It seems like every other week a new weather app for the iPhone launches. It’s one of the easier ways to test new design ideas or user interface concepts, because the back-end data is relatively easy to obtain from one of several providers and that leaves more time to refine the interface. I have tried several of them as well, though most haven’t stuck around on my phone for more than a couple of days. Accuweather is horribly slow and bloated, while Sun and Solar are just to sparse with the information they provide. For a long while I have been using Celsius, which has a neat bonus in showing the current temperature as a badge icon so you can see it every time you unlock the phone. Lately there have been some good additions to the list that I both like:
Forecast is a full web app accessible from the desktop as well as from any smartphone – unlike Sun, which claims to be a web app but can only be installed on iOS devices. The design is very clean, with pastel colors and a couple of simple gestures: tap on the current weather icon to see details; swipe up to see the 7-day forecast; tap any day to see a short description and detailed, hour-by-hour forecast with temperature, rain potential, sunrise and sunset times; tilt the phone in landscape mode for a Easter-Egg. What’s remarkable about Forecast is that – for most of the time – it feels just like a native app, very responsive and with barely any lag while looking up data online. The best evidence for this is the ‘Map’ mode showing the cloud cover for a couple of days before and after today. Design and speed aside, the best of all is that the forecast is very accurate and reliable.

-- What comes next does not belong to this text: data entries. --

(** * nexmo-python: call-control documents (NCCO), request and response side

    A shallow embedding of [nexmo/request.py] and [nexmo/response.py]
    (Python 2), with the properties of the specification proved or
    refuted on it.

    Layout:
    - [PyStr]    : the byte-string methods the code calls ([split], [title],
                   [lower]);
    - [PyVal]    : the Python values that travel through the option bags;
    - [Json]     : what [json.dumps] does with such values (tree and text);
    - [Request]  : [RequestAction] and its six kinds, [RequestJsonEncoder],
                   [Request];
    - [Eff]      : state passing with exceptions, and the object store;
    - [Response] : [ResponseAction] with its class-level option store;
    - [Spec]     : the specification's own wording, where the code is
                   compared with it;
    - [Inv]      : the invariants and sample data of the proofs;
    - [Ext]      : further notions, and the response-side document.
    The properties follow, claim by claim (C1 to C10), and after them
    further properties of the code (X1 to X20). *)

From Stdlib Require Import ZArith String Ascii List Bool Lia DecimalString.
From stdpp Require Import base list.
Import ListNotations.

Open Scope string_scope.
Set Warnings "-register-all".

(* ===================================================================== *)
(** * Byte strings *)
(* ===================================================================== *)

Module PyStr.

(** Python 2 [str] methods work on bytes and, in the C locale, treat only
    the ASCII letters as cased. *)
Definition is_lower (c : ascii) : bool :=
  let n := nat_of_ascii c in (97 <=? n)%nat && (n <=? 122)%nat.

Definition is_upper (c : ascii) : bool :=
  let n := nat_of_ascii c in (65 <=? n)%nat && (n <=? 90)%nat.

Definition to_upper (c : ascii) : ascii :=
  if is_lower c then ascii_of_nat (nat_of_ascii c - 32) else c.

Definition to_lower (c : ascii) : ascii :=
  if is_upper c then ascii_of_nat (nat_of_ascii c + 32) else c.

(** [s.lower()] *)
Fixpoint lower (s : string) : string :=
  match s with
  | EmptyString => EmptyString
  | String c r => String (to_lower c) (lower r)
  end.

(** [s.title()]: [previous_is_cased] is the flag of CPython's
    [string_title]; a lower-case letter that does not follow a letter is
    upper-cased, an upper-case letter that follows a letter is
    lower-cased. *)
Fixpoint title_from (previous_is_cased : bool) (s : string) : string :=
  match s with
  | EmptyString => EmptyString
  | String c r =>
      if is_lower c then
        String (if previous_is_cased then c else to_upper c) (title_from true r)
      else if is_upper c then
        String (if previous_is_cased then to_lower c else c) (title_from true r)
      else String c (title_from false r)
  end.

Definition title (s : string) : string := title_from false s.

(** [s.split(sep)] for a one-character separator: never empty. *)
Fixpoint split (sep : ascii) (s : string) : list string :=
  match s with
  | EmptyString => [EmptyString]
  | String c r =>
      if Ascii.eqb c sep then EmptyString :: split sep r
      else match split sep r with
           | w :: ws => String c w :: ws
           | [] => [String c EmptyString]
           end
  end.

(** [''.join(ws)] *)
Definition join_empty (ws : list string) : string :=
  fold_right String.append EmptyString ws.

(** [sep.join(ws)] for a one-character separator. *)
Fixpoint join (sep : ascii) (ws : list string) : string :=
  match ws with
  | [] => EmptyString
  | [w] => w
  | w :: rest => w ++ String sep (join sep rest)
  end.

(** The character [sep] does not occur in [s]. *)
Fixpoint free_of (sep : ascii) (s : string) : bool :=
  match s with
  | EmptyString => true
  | String c r => negb (Ascii.eqb c sep) && free_of sep r
  end.

(** "First character upper-cased", the wording of the specification. *)
Definition upper_first (s : string) : string :=
  match s with
  | EmptyString => EmptyString
  | String c r => String (to_upper c) r
  end.

(** The characters on which [title_from] leaves a string alone: a
    lower-case letter must follow a letter, an upper-case one must not. *)
Fixpoint title_fixed_from (previous_is_cased : bool) (s : string) : bool :=
  match s with
  | EmptyString => true
  | String c r =>
      if is_lower c then previous_is_cased && title_fixed_from true r
      else if is_upper c then negb previous_is_cased && title_fixed_from true r
      else title_fixed_from false r
  end.

(** A segment on which title-casing only touches the first character. *)
Definition plain_segment (s : string) : bool :=
  match s with
  | EmptyString => true
  | String c r => title_fixed_from (is_lower c || is_upper c) r
  end.

End PyStr.

(* ===================================================================== *)
(** * Python values and exceptions *)
(* ===================================================================== *)

Module PyVal.

(** Hashable values, as they occur as keys of a [dict]. *)
Inductive pykey : Type :=
| KNone
| KBool (b : bool)
| KInt (z : Z)
| KStr (s : string)
| KTuple (items : list pykey).

(** The values that are put in option bags: [None], [bool], [int]/[long],
    [str] (ASCII text), [list], [tuple] and [dict].  A [dict] is the list of
    its items in iteration order (Python 2 leaves that order to the hash
    table; the model fixes it to insertion order).  Floats and instances of
    other classes are left out. *)
Inductive pyval : Type :=
| VNone
| VBool (b : bool)
| VInt (z : Z)
| VStr (s : string)
| VList (items : list pyval)
| VTuple (items : list pyval)
| VDict (items : list (pykey * pyval)).

(** The built-in classes of these values. *)
Inductive pyclass : Type :=
| CNoneType | CBool | CInt | CStr | CList | CTuple | CDict.

(** The second argument of [isinstance]: a class, or any other value (which
    is what [Stream.__init__] passes on as [sub_type]). *)
Inductive subtype : Type :=
| SubClass (c : pyclass)
| SubValue (v : pyval).

(** The exceptions that can surface.  The two [ValueError]s and the
    [ImportError] are raised by the code itself; their payload is what the
    message is formatted from:
    - [ValueError_list_of name sub_type]:
      ['"{name}" is must be a list of "{type}"'];
    - [ValueError_not_list name cls]:
      ['"{name}" is must be a list, but got "{type}" instead.'];
    - [ValueError_not_dict name cls]:
      ['"{name}" is must be a dict, but got "{type}" instead.'];
    - [ImportError_HttpResponse]: ['This method requires HttpResponse
      class, make sure django is installed.'].
    The [TypeError]s come from the interpreter and the [json] library:
    iterating a value that is not iterable, [isinstance] with a second
    argument that is no class, a keyword argument that collides with a
    parameter, a positional argument too many, and a dictionary key that
    JSON cannot take.  [NoSuchObject] belongs to the model only: a
    reference outside the object store, which no Python program holds. *)
Inductive exn : Type :=
| ValueError_list_of (name : string) (sub_type : subtype)
| ValueError_not_list (name : string) (cls : pyclass)
| ValueError_not_dict (name : string) (cls : pyclass)
| ImportError_HttpResponse
| TypeError_not_iterable (cls : pyclass)
| TypeError_isinstance_arg2
| TypeError_multiple_values (name : string)
| TypeError_positional (function : string)
| TypeError_key_not_string
| NoSuchObject.


(** [[f(x) for x in l]] for an [f] that may raise: the results, or the
    first exception. *)
Definition all_or_first_error {A B : Type} (f : A -> exn + B)
  : list A -> exn + list B :=
  fix go (l : list A) : exn + list B :=
    match l with
    | [] => inr []
    | x :: r =>
        match f x with
        | inl e => inl e
        | inr y => match go r with
                   | inl e => inl e
                   | inr ys => inr (y :: ys)
                   end
        end
    end.

(** [type(v)] *)
Definition class_of (v : pyval) : pyclass :=
  match v with
  | VNone => CNoneType
  | VBool _ => CBool
  | VInt _ => CInt
  | VStr _ => CStr
  | VList _ => CList
  | VTuple _ => CTuple
  | VDict _ => CDict
  end.

Definition pyclass_eqb (a b : pyclass) : bool :=
  match a, b with
  | CNoneType, CNoneType | CBool, CBool | CInt, CInt | CStr, CStr
  | CList, CList | CTuple, CTuple | CDict, CDict => true
  | _, _ => false
  end.

(** [issubclass(a, b)]: [bool] is a subclass of [int]. *)
Definition issubclass (a b : pyclass) : bool :=
  pyclass_eqb a b ||
  match a, b with CBool, CInt => true | _, _ => false end.

(** [isinstance(v, t)].  An empty tuple of classes is accepted and matches
    nothing; any other non-class raises. *)
Definition isinstance (v : pyval) (t : subtype) : exn + bool :=
  match t with
  | SubClass c => inr (issubclass (class_of v) c)
  | SubValue (VTuple []) => inr false
  | SubValue _ => inl TypeError_isinstance_arg2
  end.

(** [bool(v)] *)
Definition truthy (v : pyval) : bool :=
  match v with
  | VNone => false
  | VBool b => b
  | VInt z => negb (z =? 0)%Z
  | VStr s => negb (String.eqb s EmptyString)
  | VList l | VTuple l => match l with [] => false | _ => true end
  | VDict d => match d with [] => false | _ => true end
  end.

Definition is_None (v : pyval) : bool :=
  match v with VNone => true | _ => false end.

(** A key seen as a value (what iterating over a [dict] yields). *)
Fixpoint key_val (k : pykey) : pyval :=
  match k with
  | KNone => VNone
  | KBool b => VBool b
  | KInt z => VInt z
  | KStr s => VStr s
  | KTuple ks => VTuple (List.map key_val ks)
  end.

(** The characters of a string, each as a one-character string. *)
Fixpoint chars (s : string) : list pyval :=
  match s with
  | EmptyString => []
  | String c r => VStr (String c EmptyString) :: chars r
  end.

(** [iter(v)], run to the end. *)
Definition py_iter (v : pyval) : exn + list pyval :=
  match v with
  | VStr s => inr (chars s)
  | VList l | VTuple l => inr l
  | VDict d => inr (List.map (fun kv => key_val (fst kv)) d)
  | VNone | VBool _ | VInt _ => inl (TypeError_not_iterable (class_of v))
  end.

(** [str(b)] for a [bool]. *)
Definition str_bool (b : bool) : string := if b then "True" else "False".

(** [str(z)] for an [int] or [long]. *)
Definition str_int (z : Z) : string := NilZero.string_of_int (Z.to_int z).

(** ** Dictionaries with string keys (keyword arguments, option bags) *)

Definition dict : Type := list (string * pyval).

(** [d[k]] as a lookup *)
Fixpoint dict_get (k : string) (d : dict) : option pyval :=
  match d with
  | [] => None
  | (k', v) :: r => if String.eqb k k' then Some v else dict_get k r
  end.

(** [d[k] = v]: an existing key keeps its place, a new one goes last. *)
Fixpoint dict_set (k : string) (v : pyval) (d : dict) : dict :=
  match d with
  | [] => [(k, v)]
  | (k', v') :: r =>
      if String.eqb k k' then (k, v) :: r else (k', v') :: dict_set k v r
  end.

Definition dict_keys (d : dict) : list string := List.map fst d.

Definition has_key (k : string) (d : dict) : bool :=
  match dict_get k d with Some _ => true | None => false end.

(** The dictionary as a value. *)
Definition as_VDict (d : dict) : pyval :=
  VDict (List.map (fun kv => (KStr (fst kv), snd kv)) d).

End PyVal.

(* ===================================================================== *)
(** * The [json] library (Python 2.7), as far as the code reaches it *)
(* ===================================================================== *)

Module Json.
Import PyVal.

(** The document that the encoder writes, before it is laid out as text. *)
Inductive json : Type :=
| JNull
| JTrue
| JFalse
| JNum (z : Z)
| JStr (s : string)
| JArr (items : list json)
| JObj (members : list (string * json)).

(** ** Keys *)

(** The name a key gets in a JSON object: strings as they are, [True],
    [False], [None] and integers by their JSON spelling; anything else is
    refused ([skipkeys] is off). *)
Definition key_name (k : pykey) : exn + string :=
  match k with
  | KStr s => inr s
  | KBool true => inr "true"
  | KBool false => inr "false"
  | KNone => inr "null"
  | KInt z => inr (str_int z)
  | KTuple _ => inl TypeError_key_not_string
  end.

(** Python 2 orders values of different types: [None] first, then the
    numbers ([bool] counts as [int]), then the other types by type name
    (["str"] before ["tuple"]). *)
Definition key_rank (k : pykey) : nat :=
  match k with
  | KNone => 0
  | KBool _ | KInt _ => 1
  | KStr _ => 2
  | KTuple _ => 3
  end.

Definition key_num (k : pykey) : Z :=
  match k with
  | KBool true => 1
  | KInt z => z
  | _ => 0
  end.

(** [cmp(a, b)] on keys; tuples compare item by item, a proper prefix
    first. *)
Fixpoint key_compare (a b : pykey) : comparison :=
  match a, b with
  | KStr s, KStr t => String.compare s t
  | KTuple xs, KTuple ys =>
      (fix go (xs ys : list pykey) : comparison :=
         match xs, ys with
         | [], [] => Eq
         | [], _ :: _ => Lt
         | _ :: _, [] => Gt
         | x :: xs', y :: ys' =>
             match key_compare x y with
             | Eq => go xs' ys'
             | c => c
             end
         end) xs ys
  | _, _ =>
      match Nat.compare (key_rank a) (key_rank b) with
      | Eq => Z.compare (key_num a) (key_num b)
      | c => c
      end
  end.

Definition key_le (a b : pykey) : bool :=
  match key_compare a b with Gt => false | _ => true end.

(** [sorted(dct.items(), key=lambda kv: kv[0])]: a stable sort on keys. *)
Fixpoint insert_item {A : Type} (x : pykey * A) (l : list (pykey * A))
  : list (pykey * A) :=
  match l with
  | [] => [x]
  | y :: r => if key_le (fst x) (fst y) then x :: y :: r
              else y :: insert_item x r
  end.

Unfortunately there are also times when the gap between native and web app is still apparent. I had intermittent problems with the Internet connection: after starting the app it would just sit there showing the loading animation and nothing else. The strangest part is this happened only over Wi-Fi, but not on the cellular connection. I figured at some point that could be a DNS lookup issue and I reset the cache – apparently on the iPhone you do that by going into ‘Airplane’ mode. The problem surfaced again a couple of days later, at which point I deleted the app and reinstalled it. For now that seems to have fixed the issue.
On the other end of the spectrum, Yahoo! recently launched a new native app with a photo-heavy design powered by Flickr photos. You have a huge background photo from that location – different for each weather condition – which gets smoothly blurred and covered by data as you scroll down. It’s awesome if you happen to live in a large, popular city, but less so for my home town, where I see pretty much the same image every time. I might contribute some of my work for Flickr’s Project Weather. I don’t appreciate when apps hide the iOS system bar, but here Yahoo! has it’s own clock inside the app, so at least some of the information is still there, and it preserves the tap-to-scroll-to-top gesture. It offers pretty much the same forecast as the default iOS Weather app – because Yahoo! is the data provider behind it – so 5-day forecasts, with hour-by-hour details only for the next 24 hours. On top of that you have a map section that can be expanded to full screen with a easy-to-miss button on the bottom right. While on full screen you can switch between seeing the cloud cover, the temperature and winds, but as soon as you minimize it returns to the default cloud cover. Finally on the bottom there is a nice animation of the Sun rising during the day, stopping at its current position in the sky.
So I love both apps for different reasons: Forecast has better, more detailed data, while Yahoo! combines less data with a beautiful interface. The one thing I would like both to improve is their icons: Forecast has a bland grey icon of raindrops and Yahoo! uses their logo one time too many. It would be nice too see icons evolving based on the upcoming weather and temperature – Sun and Celsius prove that it’s possible, even under Apple’s restrictions, to turn static icons into something more useful.